The reply has to be a number alone, equal to how many lines in the entries below hold the string "else".

INPUT RECORDS START

(** Lines 114-116. *)
Definition from_line_date (data : list ascii) : Z :=
  let internal_date := mbox_from_parse_date env data in
  if (internal_date <=? 0)%Z then ioloop_time env else internal_date.

(** Lines 130-173: the update of the new record [rec]. *)
Definition update_message (index : MailIndex) (inbuf : IOBuffer)
           (rec uid : nat) (abs_start_offset stop_offset : nat)
  : MailIndex * IOBuffer * bool :=
  let index := emit (EvUpdateBegin rec) index in
  let index :=
    emit (EvUpdateFieldRaw FIELD_TYPE_LOCATION (RawOffset abs_start_offset))
         index in
  let index := emit EvHeaderInit index in
  let old_size := size inbuf in
  let inbuf := set_size inbuf stop_offset in
  let inbuf := io_buffer_seek inbuf (abs_start_offset - start_offset inbuf) in
  let '(inbuf, ctx) := mail_index_update_headers env (log index) inbuf in
  let index := emit EvUpdateHeaders index in
  let inbuf := set_size inbuf old_size in
  let inbuf := io_buffer_seek inbuf stop_offset in
  let md5_digest := md5 ctx in
  let index :=
    emit (EvUpdateFieldRaw FIELD_TYPE_MD5 (RawBytes md5_digest)) index in
  let ok := update_end env (log index) in
  let index := emit (EvUpdateEnd ok) index in
  if negb ok then
    let index := emit EvHeaderFree index in
    (index, inbuf, false)
  else
    let index := store_flags index rec (flags ctx) in
    let index := emit (EvMarkFlagChanges rec 0 (flags ctx)) index in
    let ok := mail_index_fmsync env (log index) in
    let index := emit (EvFmsync ok) index in
    if negb ok then (index, inbuf, false)
    else
      let index := store_uid index rec uid in
      let index := emit EvHeaderFree index in
      (index, inbuf, true).

(** Lines 79-174. *)
Definition mbox_index_append_next (fuel : nat) (index : MailIndex)
           (inbuf : IOBuffer) : option (MailIndex * IOBuffer * bool) :=
  match from_line fuel inbuf 0 with
  | None => None
  | Some (inbuf, data, pos) =>
      if no_from_line data pos then
        let index := index_set_error index (from_line_error index) in
        let index := or_set_flags index (MAIL_INDEX_FLAG_FSCK env) in
        Some (index, inbuf, false)
      else
        let internal_date := from_line_date data in
        let inbuf := io_buffer_skip inbuf (pos + 1) in
        let abs_start_offset := start_offset inbuf + offset inbuf in
        match mbox_read_message fuel inbuf with
        | None => None
        | Some inbuf =>
            let stop_offset := offset inbuf in
            match mail_index_record_append index internal_date with
            | (index, None) => Some (index, inbuf, false)
            | (index, Some (rec, uid)) =>
                Some (update_message index inbuf rec uid
                                     abs_start_offset stop_offset)
            end
        end
  end.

INPUT RECORDS END

* [TASK RESULT] 4